## TRY IT
Look below and pull out each line with the word "start".

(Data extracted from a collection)
(** * Automaker: dependency graph view and API authentication

    A shallow embedding of
    - the graph view component ([GraphView]: [filteredFeatures],
      [handleCreateDependency], [onDeleteDependency]), and
    - the server's authentication library ([createSession],
      [validateSession], [authMiddleware]),
    together with the properties of the dependency graph and of the
    credential checks that the specification states about them. *)

From stdpp Require Import gmap strings list relations.
From Stdlib Require Import ZArith.

Local Open Scope Z_scope.

(** ** Data model *)

(** A [Feature] as the graph view reads it.  Optional properties of the
    TypeScript interface are options: [None] is [undefined] (or [null]). *)
Module Feature.
Record t : Type := mk {
  id : string;
  title : option string;
  status : string;
  branchName : option string;
  dependencies : option (list string)
}.
End Feature.

(** [Partial<Feature>]: every property may be absent.  The [id] of a
    feature is immutable, so an update never carries one. *)
Module Partial.
Record t : Type := mk {
  title : option (option string);
  status : option string;
  branchName : option (option string);
  dependencies : option (list string)
}.
End Partial.

(** [{ dependencies: deps }] *)
Definition dependenciesUpdate (deps : list string) : Partial.t :=
  Partial.mk None None None (Some deps).

(** [(f.dependencies as string[] | undefined) || []] *)
Definition depsOf (f : Feature.t) : list string :=
  default [] (Feature.dependencies f).

(** [features.find((f) => f.id === featureId)]: the first match. *)
Definition findFeature (features : list Feature.t) (featureId : string)
  : option Feature.t :=
  List.find (fun f => String.eqb (Feature.id f) featureId) features.

(** JavaScript truthiness of a [string | null | undefined]: absent values
    and the empty string are falsy.  [whenTruthy s] is the string that a
    test [if (s)] lets through. *)
Definition whenTruthy (s : option string) : option string :=
  match s with
  | Some v => if String.eqb v "" then None else Some v
  | None => None
  end.

(** ** Dependency graph (derived view)

    Nodes are feature ids; there is an edge [(depId, featureId)] for every
    [depId] in the dependencies of a feature with id [featureId]. *)
Definition edge (features : list Feature.t) (depId featureId : string) : Prop :=
  ∃ f, f ∈ features ∧ Feature.id f = featureId ∧ depId ∈ depsOf f.

Definition acyclic (features : list Feature.t) : Prop :=
  ∀ x, ¬ tc (edge features) x x.

Definition noSelfDependency (features : list Feature.t) : Prop :=
  ∀ f, f ∈ features → Feature.id f ∉ depsOf f.

(** ** Dependency resolver *)

(** Modelled from the spec: the package [@automaker/dependency-resolver]
    (functions [dependencyExists] and [wouldCreateCircularDependency]) is
    imported by the graph view but its code is not part of the sources.
    [graphDependencies] is the spec's [graph.dependencies(targetId)]. *)
Definition graphDependencies (features : list Feature.t) (targetId : string)
  : list string :=
  filter (fun f => Feature.id f = targetId) features ≫= depsOf.

(** Modelled from the spec: [dependencyExists(graph, sourceId, targetId)]
    of the missing resolver package: true iff [sourceId] is in
    [graph.dependencies(targetId)] (direct edge only, not transitive). *)
Definition dependencyExists (features : list Feature.t)
  (sourceId targetId : string) : bool :=
  bool_decide (sourceId ∈ graphDependencies features targetId).

(** Modelled from the spec: one round of the forward reachability search
    of the missing resolver package: the seen-set grows by every feature
    that depends on a node already seen (edges run dependency to
    dependent). *)
Definition expand (features : list Feature.t) (seen : gset string)
  : gset string :=
  seen ∪ list_to_set
    (Feature.id <$>
       filter (fun f => Exists (fun d => d ∈ seen) (depsOf f)) features).

(** Modelled from the spec: the breadth-first search of the missing
    resolver package, bounded by [fuel] rounds. *)
Fixpoint search (features : list Feature.t) (fuel : nat) (seen : gset string)
  : gset string :=
  match fuel with
  | O => seen
  | S k => search features k (expand features seen)
  end.

(** Modelled from the spec: [wouldCreateCycle(graph, sourceId, targetId)]
    of the missing resolver package (imported under the name
    [wouldCreateCircularDependency]): forward reachability search from
    [targetId] over the dependency edges, bounded by the node count, which
    answers whether [sourceId] is reached. *)
Definition wouldCreateCircularDependency (features : list Feature.t)
  (sourceId targetId : string) : bool :=
  bool_decide (sourceId ∈ search features (length features) {[targetId]}).

(** The nodes a search from [start] can ever see: the feature ids and
    the start itself (used to bound the search). *)
Definition universe (features : list Feature.t) (start : string) : gset string :=
  {[start]} ∪ list_to_set (Feature.id <$> features).

(** A seen-set that no edge leaves. *)
Definition closed (features : list Feature.t) (seen : gset string) : Prop :=
  ∀ d x, d ∈ seen → edge features d x → x ∈ seen.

## EXERCISE OUTPUT
(** The nodes a search from [start] can ever see: the feature ids and
    the start itself (used to bound the search). *)
Definition universe (features : list Feature.t) (start : string) : gset string :=
  {[start]} ∪ list_to_set (Feature.id <$> features).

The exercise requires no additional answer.